Below are lines of data; count those containing the word "simpl" and write nothing but the number.
--- MATERIAL FOR THIS TASK ---
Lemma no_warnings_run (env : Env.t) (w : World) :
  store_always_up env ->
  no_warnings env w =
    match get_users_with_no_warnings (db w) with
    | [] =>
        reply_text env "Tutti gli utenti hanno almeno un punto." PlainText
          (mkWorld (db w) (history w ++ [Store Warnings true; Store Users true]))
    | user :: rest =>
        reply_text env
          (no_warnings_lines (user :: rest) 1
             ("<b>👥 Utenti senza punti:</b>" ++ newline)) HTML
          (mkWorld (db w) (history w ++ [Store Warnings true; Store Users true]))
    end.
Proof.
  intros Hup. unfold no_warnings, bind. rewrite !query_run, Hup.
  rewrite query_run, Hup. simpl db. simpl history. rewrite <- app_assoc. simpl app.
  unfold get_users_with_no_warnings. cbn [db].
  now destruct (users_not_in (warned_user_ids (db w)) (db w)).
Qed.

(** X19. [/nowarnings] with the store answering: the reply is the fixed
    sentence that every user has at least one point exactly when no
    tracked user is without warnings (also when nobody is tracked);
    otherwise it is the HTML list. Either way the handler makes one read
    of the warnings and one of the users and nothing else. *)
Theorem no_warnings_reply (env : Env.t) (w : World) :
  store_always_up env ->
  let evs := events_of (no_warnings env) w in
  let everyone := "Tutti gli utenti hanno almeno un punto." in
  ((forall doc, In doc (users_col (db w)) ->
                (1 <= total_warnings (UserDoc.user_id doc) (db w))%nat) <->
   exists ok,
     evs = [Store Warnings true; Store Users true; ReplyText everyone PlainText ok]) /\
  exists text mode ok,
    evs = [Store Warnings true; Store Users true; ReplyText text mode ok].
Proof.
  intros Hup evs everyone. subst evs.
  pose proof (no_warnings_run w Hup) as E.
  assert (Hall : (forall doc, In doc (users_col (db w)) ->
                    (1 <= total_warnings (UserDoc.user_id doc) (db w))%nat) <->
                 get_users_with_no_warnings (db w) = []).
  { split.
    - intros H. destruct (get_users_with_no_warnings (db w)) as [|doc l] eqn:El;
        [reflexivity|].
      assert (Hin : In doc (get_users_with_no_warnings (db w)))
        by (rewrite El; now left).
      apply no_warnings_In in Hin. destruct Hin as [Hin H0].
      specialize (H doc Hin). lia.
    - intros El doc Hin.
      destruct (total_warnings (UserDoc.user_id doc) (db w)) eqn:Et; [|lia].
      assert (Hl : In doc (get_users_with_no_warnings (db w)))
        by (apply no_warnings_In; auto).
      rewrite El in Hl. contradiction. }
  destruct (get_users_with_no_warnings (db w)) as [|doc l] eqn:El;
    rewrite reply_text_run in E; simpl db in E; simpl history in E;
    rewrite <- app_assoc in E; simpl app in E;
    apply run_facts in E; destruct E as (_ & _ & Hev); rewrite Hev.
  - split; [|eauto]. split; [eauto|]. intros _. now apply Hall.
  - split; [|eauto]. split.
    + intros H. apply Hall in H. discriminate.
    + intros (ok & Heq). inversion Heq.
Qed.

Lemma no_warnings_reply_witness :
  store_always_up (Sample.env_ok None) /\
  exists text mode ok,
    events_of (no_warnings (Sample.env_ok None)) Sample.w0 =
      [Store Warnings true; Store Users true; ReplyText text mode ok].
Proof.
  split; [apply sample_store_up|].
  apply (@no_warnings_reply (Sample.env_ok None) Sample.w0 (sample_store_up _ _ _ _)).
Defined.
---
--- MATERIAL FOR THIS TASK ---
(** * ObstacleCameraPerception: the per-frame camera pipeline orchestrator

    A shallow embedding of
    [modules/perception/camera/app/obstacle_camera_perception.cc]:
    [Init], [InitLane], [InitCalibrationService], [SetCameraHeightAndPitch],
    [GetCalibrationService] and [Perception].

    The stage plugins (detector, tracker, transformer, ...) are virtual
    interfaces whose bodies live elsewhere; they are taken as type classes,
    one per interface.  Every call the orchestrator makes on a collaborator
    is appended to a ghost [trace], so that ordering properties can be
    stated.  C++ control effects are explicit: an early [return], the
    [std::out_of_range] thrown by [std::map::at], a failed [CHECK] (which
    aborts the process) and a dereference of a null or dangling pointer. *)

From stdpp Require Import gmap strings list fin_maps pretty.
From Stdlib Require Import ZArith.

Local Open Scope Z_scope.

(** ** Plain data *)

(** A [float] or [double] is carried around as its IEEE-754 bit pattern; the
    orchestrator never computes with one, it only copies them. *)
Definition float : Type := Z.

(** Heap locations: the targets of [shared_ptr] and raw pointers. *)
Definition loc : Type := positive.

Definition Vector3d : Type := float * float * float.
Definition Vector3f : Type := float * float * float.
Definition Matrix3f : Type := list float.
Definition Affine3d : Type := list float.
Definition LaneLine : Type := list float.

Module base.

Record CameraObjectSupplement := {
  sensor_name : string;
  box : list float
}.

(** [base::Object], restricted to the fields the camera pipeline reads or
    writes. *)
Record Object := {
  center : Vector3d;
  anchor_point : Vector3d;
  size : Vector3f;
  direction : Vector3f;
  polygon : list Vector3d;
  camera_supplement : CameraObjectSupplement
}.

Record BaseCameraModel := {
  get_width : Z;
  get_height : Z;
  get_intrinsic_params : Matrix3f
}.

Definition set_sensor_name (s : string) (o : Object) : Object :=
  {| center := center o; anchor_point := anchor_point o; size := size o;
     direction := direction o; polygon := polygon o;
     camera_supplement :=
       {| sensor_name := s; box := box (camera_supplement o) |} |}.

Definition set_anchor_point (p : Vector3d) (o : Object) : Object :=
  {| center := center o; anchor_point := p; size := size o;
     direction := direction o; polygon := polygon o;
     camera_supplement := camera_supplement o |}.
---
ANSWER TO THE EXERCISE: 3